The apparent purpose of this part of the judgment is to remove the applications as clouds upon appellees' title and to prevent further beclouding through prosecution of the applications.
To justify the removal of an instrument or instruments as clouds upon title the instrument sought to be removed must itself be invalid or inoperative and injuriously affect the title. Phelps v. Harris, 101 U.S. 370, 25 L. Ed. 855 (1879); Glos v. People, 259 Ill. 332, 102 N.E. 763 (1913); Hill v. 1550 Hinman Ave. Bldg. Corp., 365 Ill. 129, 6 N.E.2d 128 (1937).
The applications, in our opinion, are neither invalid nor inoperative, nor do they cast any cloud on plaintiffs' title to the real estate and consequently are not subject to being removed as clouds upon title.
It is argued by appellee that what appellant is actually trying to do is to establish a priority on unappropriated water under appellee's land, and illegally hold the right in abeyance until a feasibility report can be obtained from the U.S. Bureau of Reclamation. To support this position appellee cites § 75-5-31, N.M.S.A., 1953. Aside from any question as to whether the section has any application to underground water this Act applies only to the contemplated use of water for federal reclamation projects and, in our opinion, has no bearing on the matter presented here.
It is further argued by appellee that because appellant had filed the applications involved and asserts the right to prosecute them to completion appellee's lands have diminished in value; that such diminution warrants the judgment quieting title in appellees and against appellant. In view of our holding that appellant was legally entitled to file the applications any damage occasioned thereby to appellees is the result of the lawful exercise of a legal right and not subject to judicial remedy.
Appellees further take the position that as owners of the real estate in question they have the right not to have applications filed before the State Engineer to drill wells upon their property by persons with no right, title or interest to the surface of the real estate. Appellees say: "Only if an applicant has a legal right of entry upon the real estate upon which wells are sought to be drilled may such application be prosecuted. For someone without any interest in the real estate to make an application is a constructive trespass."
We see no language in the statutes which prescribe the procedure for obtaining a permit to drill additional wells to supplement existing water rights, §§ 75-11-7 and 75-11-25, supra, intimating that ownership of land to which a point of diversion is to be changed is a condition precedent to the right to apply for authority to effect such change.
The mere filing of an application and publication of notice thereunder does not authorize the applicant to enter upon the private land of another to sink wells or construct ditches or canals. Such right clearly may not be exercised without a lawful right of entry.
The disposition of this case does not require that we determine whether appellant or its individual members can exercise the right of eminent domain and thus secure a lawful right of entry, nor need we speculate as to whether appellees will grant or deny a right of entry if the applications should be approved.

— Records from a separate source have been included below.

(* ===== verification/ClientTasks.v ===== *)
(** * Concurrent requests for a group's client (rust/src/fs.rs)

    The filesystem is shared: its methods take [&self] and their futures run at
    the same time.  [read_client] and [write_db] are the calls that change what
    they share, the map of clients behind its mutex and the client of a group
    behind its own.  FileSystem.v runs each alone; here they are tasks that
    stop at every [await]: the lock of the map, the lock of the client, the
    opening of a reader, the opening of a writer.  The lock of the map is held
    across no other [await], so a look into the map is one step; the lock of a
    client is held until the call returns, the guard being dropped with it.
    The world may change between any two steps: other calls read and write.
    [close] takes [&mut self], so it runs beside none of these tasks. *)

From S2P Require Import Prelude RustStd Error Flags SlateDb FileMetadata FileHandle.
From S2P Require Import DatabaseMetadata Cache FileSystem.

#[local] Open Scope list_scope.

Inductive ClientCall :=
  | ReadClient (path : list byte)
  | WriteDb (path : list byte) (create : bool).

Definition call_group (c : ClientCall) : list byte :=
  match c with ReadClient path | WriteDb path _ => database_group path end.

(** What a call returns. *)
Inductive Answer (Db Reader : Type) :=
  | ReadAnswer (r : Result (SlateDbClient Db Reader))
  | WriteAnswer (r : Result Db).
Arguments ReadAnswer {Db Reader}.
Arguments WriteAnswer {Db Reader}.

(** Where a task is: called; at [client.lock().await] with its share of the
    client; at the [await] of [open_reader] or of [open_writer], holding the
    lock; done. *)
Inductive Task (Db Reader : Type) :=
  | Called (c : ClientCall)
  | Locking (c : ClientCall)
  | OpeningReader (c : ClientCall)
  | OpeningWriter (path : list byte) (create : bool)
  | Returned (c : ClientCall) (a : Answer Db Reader).
Arguments Called {Db Reader}.
Arguments Locking {Db Reader}.
Arguments OpeningReader {Db Reader}.
Arguments OpeningWriter {Db Reader}.
Arguments Returned {Db Reader}.

(** What an observer of the store and of the callers sees. *)
Inductive Event (Db Reader : Type) :=
  | Moved (i : nat)
  | ReaderOpened (group : list byte) (r : Reader)
  | WriterOpened (group : list byte) (db : Db)
  | Answered (i : nat) (c : ClientCall) (a : Answer Db Reader).
Arguments Moved {Db Reader}.
Arguments ReaderOpened {Db Reader}.
Arguments WriterOpened {Db Reader}.
Arguments Answered {Db Reader}.

(** [held g] is the task that holds the lock of the client of [g]. *)
Record Shared (W Db Reader Store CacheT Recorder Metrics : Type) := {
  filesystem : SlateDbFileSystem Db Reader Store CacheT Recorder Metrics;
  world : W;
  held : gmap (list byte) nat;
  tasks : list (Task Db Reader)
}.
Arguments filesystem {W Db Reader Store CacheT Recorder Metrics}.
Arguments world {W Db Reader Store CacheT Recorder Metrics}.
Arguments held {W Db Reader Store CacheT Recorder Metrics}.
Arguments tasks {W Db Reader Store CacheT Recorder Metrics}.
Arguments Build_Shared {W Db Reader Store CacheT Recorder Metrics}.

Section tasks.
Context {W Db Reader Store CacheT Recorder Metrics : Type}.
Context `{SlateDbOpen W Db Reader Store CacheT Recorder} `{CacheLib CacheT}.
#[local] Abbreviation FS := (SlateDbFileSystem Db Reader Store CacheT Recorder Metrics).
#[local] Abbreviation Client := (SlateDbClient Db Reader).
#[local] Abbreviation T := (Task Db Reader).
#[local] Abbreviation E := (Event Db Reader).
#[local] Abbreviation Sys := (Shared W Db Reader Store CacheT Recorder Metrics).

(** The client of a group behind its lock: a fresh entry is the default. *)
Definition slot (self : FS) (group : list byte) : Client :=
  default default_client (databases self !! group).

(** A [?] on an error, or a panic. *)
Definition raises (c : ClientCall) (e : Error) : T :=
  Returned c (match c with
              | ReadClient _ => ReadAnswer (Err e)
              | WriteDb _ _ => WriteAnswer (Err e)
              end).
Definition panics (c : ClientCall) (p : string) : T :=
  Returned c (match c with
              | ReadClient _ => ReadAnswer (Panic p)
              | WriteDb _ _ => WriteAnswer (Panic p)
              end).

Definition call_path (c : ClientCall) : list byte :=
  match c with ReadClient path | WriteDb path _ => path end.

(** From the lock of the client to the next [await]. *)
Definition after_lock (self : FS) (c : ClientCall) : T :=
  let client := slot self (call_group c) in
  match c with
  | ReadClient path =>
      if bool_decide (is_Some (read_write client)) || bool_decide (is_Some (reader client))
      then Returned c (ReadAnswer (Ok client))
      else OpeningReader c
  | WriteDb path create =>
      match read_write client with
      | Some db => Returned c (WriteAnswer (Ok db))
      | None =>
          if negb create && negb (bool_decide (is_Some (reader client))) then OpeningReader c
          else OpeningWriter path create
      end
  end.

(** [open_reader], and what follows it up to the next [await]. *)
Definition after_reader (c : ClientCall) : FS * W -> list E * T * (FS * W) :=
  fun '(self, w) =>
    let group := call_group c in
    match open_reader self group w with
    | (Ok (Some r), w') =>
        let client := {| read_write := read_write (slot self group); reader := Some r |} in
        let self' := set_databases self (<[group := client]> (databases self)) in
        let next :=
          match c with
          | ReadClient _ => Returned c (ReadAnswer (Ok client))
          | WriteDb path create => OpeningWriter path create
          end in
        ([ReaderOpened group r], next, (self', w'))
    | (Ok None, w') =>
        ([], raises c (file_not_found unknown_location (text (call_path c))), (self, w'))
    | (Err e, w') => ([], raises c e, (self, w'))
    | (Panic p, w') => ([], panics c p, (self, w'))
    end.

(** [open_writer], and what follows it. *)
Definition after_writer (path : list byte) (create : bool) : FS * W -> list E * T * (FS * W) :=
  fun '(self, w) =>
    let c := WriteDb path create in
    let group := database_group path in
    match open_writer self group w with
    | (Ok db, w') =>
        let client := {| read_write := Some db; reader := reader (slot self group) |} in
        ([WriterOpened group db], Returned c (WriteAnswer (Ok db)),
         (set_databases self (<[group := client]> (databases self)), w'))
    | (Err e, w') => ([], raises c e, (self, w'))
    | (Panic p, w') => ([], panics c p, (self, w'))
    end.

(** A step of a task that holds the lock of its client. *)
Definition advance (t : T) (s : FS * W) : list E * T * (FS * W) :=
  match t with
  | OpeningReader c => after_reader c s
  | OpeningWriter path create => after_writer path create s
  | _ => ([], t, s)
  end.

(** ** Steps of the system *)

Definition task_call (t : T) : ClientCall :=
  match t with
  | Called c | Locking c | OpeningReader c | Returned c _ => c
  | OpeningWriter path create => WriteDb path create
  end.
Definition returned (t : T) : bool := match t with Returned _ _ => true | _ => false end.
Definition answers (i : nat) (t : T) : list E :=
  match t with Returned c a => [Answered i c a] | _ => [] end.

(** Task [i] gets to [t], inside the lock of its client unless it is done. *)
Definition inside_lock (i : nat) (s : Sys) (es : list E) (t : T) (self : FS) (w : W) : list E * Sys :=
  let group := call_group (task_call t) in
  (Moved i :: es ++ answers i t,
   {| filesystem := self; world := w;
      held := if returned t then delete group (held s) else <[group := i]> (held s);
      tasks := <[i := t]> (tasks s) |}).

Definition task_step (i : nat) (s : Sys) : option (list E * Sys) :=
  match tasks s !! i with
  | Some (Called c) =>
      let self := filesystem s in
      let '(t, self') :=
        if closed self then (raises c filesystem_closed, self)
        else (Locking c, (client_for_group (call_group c) self).2) in
      Some (Moved i :: answers i t,
            {| filesystem := self'; world := world s; held := held s; tasks := <[i := t]> (tasks s) |})
  | Some (Locking c) =>
      match held s !! call_group c with
      | Some _ => None
      | None => Some (inside_lock i s [] (after_lock (filesystem s) c) (filesystem s) (world s))
      end
  | Some (Returned _ _) | None => None
  | Some t =>
      let '(es, t', (self, w)) := advance t (filesystem s, world s) in
      Some (inside_lock i s es t' self w)
  end.

Definition set_world (s : Sys) (w : W) : Sys :=
  {| filesystem := filesystem s; world := w; held := held s; tasks := tasks s |}.

(** [env]: what the rest of the process and other processes may do to the world
    between two steps of the tasks. *)
Context (env : W -> W -> Prop).

Inductive step : Sys -> list E -> Sys -> Prop :=
  | step_task i s es s' : task_step i s = Some (es, s') -> step s es s'
  | step_world s w' : env (world s) w' -> step s [] (set_world s w').

Inductive steps : Sys -> list E -> Sys -> Prop :=
  | steps_refl s : steps s [] s
  | steps_snoc s1 es s2 es' s3 : steps s1 es s2 -> step s2 es' s3 -> steps s1 (es ++ es') s3.

(** Calls that come in, on any filesystem. *)
Definition started (self : FS) (w : W) (cs : list ClientCall) : Sys :=
  {| filesystem := self; world := w; held := ∅; tasks := Called <$> cs |}.
End tasks.
Lemma step_remove path w (fs : FS) (hs : gmap nat Handle) v r hs' fs' w' :
  related w fs hs v -> path <> [] -> closed_path v path -> may_write v (database_group path) ->
  run_cmd (CmdRemove path) (hs, (fs, w)) = (r, (hs', (fs', w'))) ->
  stepped (CmdRemove path) w fs v r hs' fs' w'.
Proof.
  intros Hrl Hp Hclosed Hmay Hr. cbn [run_cmd] in Hr. unfold on_volume, bind, on_snd in Hr.
  cbn [fst snd] in Hr. destruct (FileSystem.remove_file path (fs, w)) as [r1 [fs1 w1]] eqn:He.
  pose proof (rl_up _ _ _ _ Hrl) as Hu. pose proof (rl_open _ _ _ _ Hrl) as Hcl.
  pose proof (rl_clients _ _ _ _ Hrl) as Hok. pose proof (rl_catalog _ _ _ _ Hrl) as Hcat.
  set (g := database_group path) in *.
  destruct (remove_file_spec path fs w r1 fs1 w1 Hcl Hu Hp (Hcat g) He) as (Hu' & Ho & Hres).
  pose proof (remove_file_frame path fs w r1 fs1 w1 Hcl Hu Hok He) as Hfr.
  fold g in Ho, Hfr, Hres. change (default ∅ (write_view w fs g)) with (view w fs g) in Hres.
  destruct r1 as [[]|e|p]; [| |done]; unfold ret in Hr; simplify_eq.
  - destruct Hres as (db & id & Hhw & Hpath & Hid & Hv).
    rewrite <-(view_writer w' fs' g db Hhw) in Hv.
    destruct (mapped_file w fs hs' v path _ Hrl Hpath) as (l & Hl & _).
    pose proof (fun q => removed_keeps (view w fs g) path id q (Hcat g) Hpath Hid) as Hkeep.
    eapply stepped_by; [by cbn; unfold spec_remove; rewrite Hl|done| |].
    + apply (related_update w w' fs fs' hs' v g); rewrite ?Hv; try done.
      * by apply wf_removed.
      * intros p Hne. rewrite lookup_delete_ne by (by intros <-). done.
      * intros p l' Hg. destruct (decide (p = path)) as [->|Hne].
        -- rewrite lookup_delete_eq. split; [done|]. intros Hat%file_at_mapped.
           rewrite lookup_removed_path in Hat. by destruct Hat.
        -- rewrite lookup_delete_ne by done. rewrite (keeps_file_at _ _ _ _ (Hkeep p Hne)), <-Hg.
           apply (rl_files _ _ _ _ Hrl).
      * intros p Hg. destruct (decide (p = path)) as [->|Hne].
        -- rewrite lookup_removed_path. by intros [].
        -- rewrite lookup_delete_ne by done. rewrite (proj1 (Hkeep p Hne)), <-Hg.
           apply (rl_mapped _ _ _ _ Hrl).
      * intros n e Hn _. apply Hkeep. by apply (Hclosed n e).
    + apply (goes_on_group w w' fs fs' g); [done..|apply Hfr|]. rewrite Hv. unfold next_id.
      rewrite next_id_removed by done. lia.
  - destruct Hres as (Hc & Hn & Hv). pose proof (unmapped w fs hs' v path Hrl Hn) as Hl.
    eapply stepped_by; [by cbn; unfold spec_remove; rewrite Hl|by cbn; rewrite Hc| |].
    + by apply (related_refused w w' fs fs' hs' v g).
    + apply (goes_on_group w w' fs fs' g); [done..|apply Hfr|].
      change (default ∅ (write_view w' fs' g)) with (view w' fs' g) in Hv. rewrite Hv. lia.
Qed.

(** A move in one group, where the source is mapped. *)
Lemma related_moved w w' (fs fs' : FS) (hs : gmap nat Handle) v source target id l :
  let g := database_group source in
  related w fs hs v -> only_group g fs fs' -> up w' ->
  clients_ok w' fs' /\ beside fs g w w' /\
    (forall db, has_writer fs g = Some db -> has_writer fs' g = Some db) ->
  may_write v g -> closed_path v source -> closed_path v target -> source <> target ->
  database_group target = g -> view w fs g !! path_key source = Some (to_be_bytes id) -> is_u64 id ->
  files v !! source = Some l -> view w' fs' g = moved (view w fs g) source target id ->
  related w' fs' hs (set_files v (<[target := l]> (delete source (files v)))).
Proof.
  intros g Hrl Ho Hu' Hfr Hmay Hcs Hct Hne Hg Hpath Hid Hl Hv.
  pose proof (rl_catalog _ _ _ _ Hrl g) as Hcat.
  pose proof (moved_keeps (view w fs g) source target id Hcat) as Hkeep.
  assert (Hlook : forall q, q <> source -> q <> target ->
    (<[target := l]> (delete source (files v)) : gmap (list byte) (list byte)) !! q = files v !! q).
  { intros q Hq1 Hq2. by rewrite lookup_insert_ne, lookup_delete_ne by done. }
  apply (related_update w w' fs fs' hs v g); rewrite ?Hv; try done.
  - by apply wf_moved.
  - intros p Hp. apply Hlook; intros ->; by apply Hp.
  - intros p l' Hp. destruct (decide (p = target)) as [->|Htp].
    { rewrite lookup_insert_eq, moved_file_at by done. unfold g. rewrite <-(rl_files _ _ _ _ Hrl source l'). by rewrite Hl. }
    destruct (decide (p = source)) as [->|Hsp].
    + rewrite lookup_insert_ne, lookup_delete_eq by done. split; [done|].
      intros Hat%file_at_mapped. rewrite moved_path, decide_False, decide_True in Hat by done.
      by destruct Hat.
    + rewrite Hlook, (keeps_file_at _ _ _ _ (Hkeep p Hsp Htp)), <-Hp by done. apply (rl_files _ _ _ _ Hrl).
  - intros p Hp. rewrite moved_path. destruct (decide (p = target)) as [->|Htp].
    { by rewrite lookup_insert_eq. }
    destruct (decide (p = source)) as [->|Hsp]; [by intros []|].
    rewrite Hlook, <-Hp by done. apply (rl_mapped _ _ _ _ Hrl).
  - intros n e Hn _. apply Hkeep; [by apply (Hcs n e)|by apply (Hct n e)].
Qed.

Lemma step_move source target w (fs : FS) (hs : gmap nat Handle) v r hs' fs' w' :
  related w fs hs v -> admissible (CmdMove source target) v ->
  run_cmd (CmdMove source target) (hs, (fs, w)) = (r, (hs', (fs', w'))) ->
  stepped (CmdMove source target) w fs v r hs' fs' w'.
Proof.
  intros Hrl (Hps & Hpt & Hne & Hcs & Hct & Hmay) Hr. cbn [run_cmd] in Hr.
  unfold on_volume, bind, on_snd in Hr. cbn [fst snd] in Hr.
  destruct (decide (database_group source = database_group target)) as [Hg|Hg]; cycle 1.
  { unfold FileSystem.move_file in Hr. rewrite bool_decide_false in Hr by done. cbn in Hr.
    simplify_eq. eapply stepped_by; [|done|done|by apply goes_on_refl].
    cbn. unfold spec_move. by rewrite bool_decide_false. }
  destruct (FileSystem.move_file source target (fs, w)) as [r1 [fs1 w1]] eqn:He.
  pose proof (rl_up _ _ _ _ Hrl) as Hu. pose proof (rl_open _ _ _ _ Hrl) as Hcl.
  pose proof (rl_clients _ _ _ _ Hrl) as Hok. pose proof (rl_catalog _ _ _ _ Hrl) as Hcat.
  set (g := database_group source) in *.
  destruct (move_file_spec source target fs w r1 fs1 w1 Hcl Hu Hps Hpt Hne Hg (Hcat g) He)
    as (Hu' & Ho & Hres).
  pose proof (move_file_frame source target fs w r1 fs1 w1 Hcl Hu Hok Hg He) as Hfr.
  fold g in Ho, Hfr, Hres. change (default ∅ (write_view w fs g)) with (view w fs g) in Hres.
  assert (Hspec : forall m, files v !! source = m -> spec_cmd (CmdMove source target) v =
    match m with
    | None => (OutObs (OError CodeFileNotFound), v)
    | Some l => (OutObs OUnit, set_files v (<[target := l]> (delete source (files v))))
    end).
  { intros m <-. cbn. unfold spec_move. fold g. rewrite bool_decide_true by done. cbn.
    by destruct (files v !! source). }
  destruct r1 as [[]|e|p]; [| |done]; unfold ret in Hr; injection Hr as <- <- <- <-.
  - destruct Hres as (db & id & Hhw & Hpath & Hid & Hv). rewrite <-(view_writer w1 fs1 g db Hhw) in Hv.
    destruct (mapped_file w fs hs v source _ Hrl Hpath) as (l & Hl & _).
    eapply stepped_by; [by rewrite (Hspec _ Hl)|done|by eapply related_moved|].
    apply (goes_on_group w w1 fs fs1 g); [done..|apply Hfr|]. rewrite Hv. unfold next_id.
    rewrite moved_next by auto. lia.
  - destruct Hres as (Hc & Hn & Hv). pose proof (unmapped w fs hs v source Hrl Hn) as Hl.
    change (default ∅ (write_view w1 fs1 g)) with (view w1 fs1 g) in Hv.
    eapply stepped_by; [by rewrite (Hspec _ Hl)|by cbn; rewrite Hc|by eapply related_refused|].
    apply (goes_on_group w w1 fs fs1 g); [done..|apply Hfr|]. rewrite Hv. lia.
Qed.

(** ** Opening *)

Lemma opened_attached w (fs : FS) path flags (client : SlateFileClient Db Reader) id meta l early :
  let g := database_group path in
  let h := opened client id meta flags in
  client_of fs g client -> view w fs g !! path_key path = Some (to_be_bytes id) -> is_u64 id ->
  file_at (view w fs g) path l -> wf_handle w h -> represents w h l ->
  match client with ReadOnly _ => early = true | _ => True end ->
  attached w fs h {| open_path := path; open_file := fresh_file l flags; open_early := early |} l.
Proof.
  intros g h Hc Hpath Hid Hat Hwf Hrep Hearly. split; try done.
  destruct Hrep as [Hlen _]. cbn in Hlen. unfold abs, fresh_file. cbn. by rewrite Hlen.
Qed.

(** The file an open for writing starts from. *)
Lemma opens_bytes w (fs : FS) (hs : gmap nat Handle) v path flags found m' :
  related w fs hs v -> Flags.write flags = true ->
  opens (view w fs (database_group path)) path (create flags) (truncate_existing flags) found m' ->
  exists l, open_bytes v path flags = Some l /\ file_at m' path l.
Proof.
  intros Hrl Hw (_ & _ & _ & _ & _ & _ & Hm). unfold open_bytes. rewrite Hw. cbn.
  destruct (view w fs (database_group path) !! path_key path) as [b|] eqn:Hp.
  - destruct (mapped_file w fs hs v path b Hrl Hp) as (l & -> & Hl).
    destruct (truncate_existing flags); [by exists []|]. rewrite Hm. by exists l.
  - rewrite (unmapped w fs hs v path Hrl Hp). destruct Hm as [-> ?]. by exists [].
Qed.

Lemma spec_open_some n path flags v l :
  open_bytes v path flags = Some l ->
  spec_cmd (CmdOpen n path flags) v =
  (OutObs OUnit,
   let v' := set_handles (set_files v (<[path := l]> (files v)))
     (<[n := {| open_path := path; open_file := fresh_file l flags;
                open_early := negb (Flags.write flags) &&
                  bool_decide (database_group path ∉ written v) |}]> (handles v)) in
   if Flags.write flags then add_written v' (database_group path) else v').
Proof. intros Hl. cbn. unfold spec_open. by rewrite Hl. Qed.

Lemma spec_open_none n path flags v :
  open_bytes v path flags = None ->
  spec_cmd (CmdOpen n path flags) v = (OutObs (OError CodeFileNotFound), v).
Proof. intros Hl. cbn. unfold spec_open. by rewrite Hl. Qed.

Lemma step_open_write n path flags w (fs : FS) (hs : gmap nat Handle) v r hs' fs' w' :
  let g := database_group path in
  related w fs hs v -> admissible (CmdOpen n path flags) v -> Flags.write flags = true ->
  next_id (view w fs g) < u64_max ->
  run_cmd (CmdOpen n path flags) (hs, (fs, w)) = (r, (hs', (fs', w'))) ->
  stepped (CmdOpen n path flags) w fs v r hs' fs' w'.
Proof.
  intros g Hrl (Hn & Hp & Hf & Hclosed & Hmay) Hw Hnext Hr. specialize (Hmay Hw). fold g in Hmay.
  cbn [run_cmd] in Hr. unfold FileSystem.open_file in Hr. unfold bind at 1, lift in Hr.
  rewrite Hf, Hw in Hr. destruct (open_write_handle path flags (fs, w)) as [r1 [fs1 w1]] eqn:He.
  pose proof (rl_up _ _ _ _ Hrl) as Hu. pose proof (rl_open _ _ _ _ Hrl) as Hcl.
  pose proof (rl_clients _ _ _ _ Hrl) as Hok. pose proof (rl_catalog _ _ _ _ Hrl g) as Hcat.
  destruct (open_write_handle_spec path flags fs w r1 fs1 w1 Hu Hcl Hf Hp Hcat He) as (Hu1 & Ho & Hres).
  pose proof (open_write_frame path flags fs w r1 fs1 w1 Hcl Hu Hok He) as Hfr.
  cbn zeta in Hres. fold g in Ho, Hfr, Hres.
  change (default ∅ (write_view w fs g)) with (view w fs g) in Hres.
  destruct r1 as [h|e|p]; [| |done]; injection Hr as <- <- <- <-.
  - destruct Hres as (db & found & Hhw & -> & Hopens & Hrep).
    destruct (opens_bytes w fs hs v path flags found _ Hrl Hw Hopens) as (l & Hl & Hat).
    rewrite <-(view_writer w1 fs1 g db Hhw) in Hopens, Hat, Hrep.
    destruct (Hrep l Hat) as [Hwf Hre].
    destruct Hopens as (Hcat' & Hid & Hpath & _ & Hkeep & Hnb & _).
    eapply stepped_by; [by rewrite (spec_open_some _ _ _ _ l Hl), Hw|done| |].
    + apply related_written; [|by exists db].
      apply (related_insert _ _ _ (set_files v _) _ _ _ l).
      2:{ by apply opened_attached. }
      2:{ intros k e' _ He'. by apply (Hclosed k e'). }
      apply (related_update w w1 fs fs1 hs v g); try done.
      * intros p Hne. rewrite lookup_insert_ne; [done|]. intros ->. by apply Hne.
      * intros p l' Hg. destruct (decide (p = path)) as [->|Hne].
        -- rewrite lookup_insert_eq. split; [by intros [= <-]|]. intros Hat'.
           by rewrite (file_at_unique _ _ _ _ Hat Hat').
        -- rewrite lookup_insert_ne, (keeps_file_at _ _ _ _ (Hkeep p Hne)), <-Hg by done.
           apply (rl_files _ _ _ _ Hrl).
      * intros p Hg. destruct (decide (p = path)) as [->|Hne]; [by rewrite lookup_insert_eq|].
        rewrite lookup_insert_ne, (proj1 (Hkeep p Hne)), <-Hg by done. apply (rl_mapped _ _ _ _ Hrl).
      * intros k e He' _. apply Hkeep. by apply (Hclosed k e).
    + apply (goes_on_group w w1 fs fs1 g); [done..|apply Hfr|done].
  - destruct Hres as ([[Hc Hcr]|(_ & _ & Hmax)] & Hnone & Hv); [|lia].
    change (default ∅ (write_view w1 fs1 g)) with (view w1 fs1 g) in Hv.
    eapply stepped_by; [|by cbn; rewrite Hc|by eapply related_refused|].
    + apply spec_open_none. unfold open_bytes. rewrite (unmapped w fs hs v path Hrl Hnone), Hcr.
      by rewrite andb_false_r.
    + apply (goes_on_group w w1 fs fs1 g); [done..|apply Hfr|]. rewrite Hv. lia.
Qed.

Neither do we intend to express an opinion on the question of whether the applications are sufficient under §§ 75-11-7 and 75-11-25, supra, or provide any proper basis for the granting of the rights sought.
In accordance with the foregoing it is our opinion that the judgment was improperly *23 rendered. The cause is reversed with directions to vacate the judgment and dismiss the proceedings.
It is so ordered.
CHAVEZ, C.J., and MOISE, J., concur.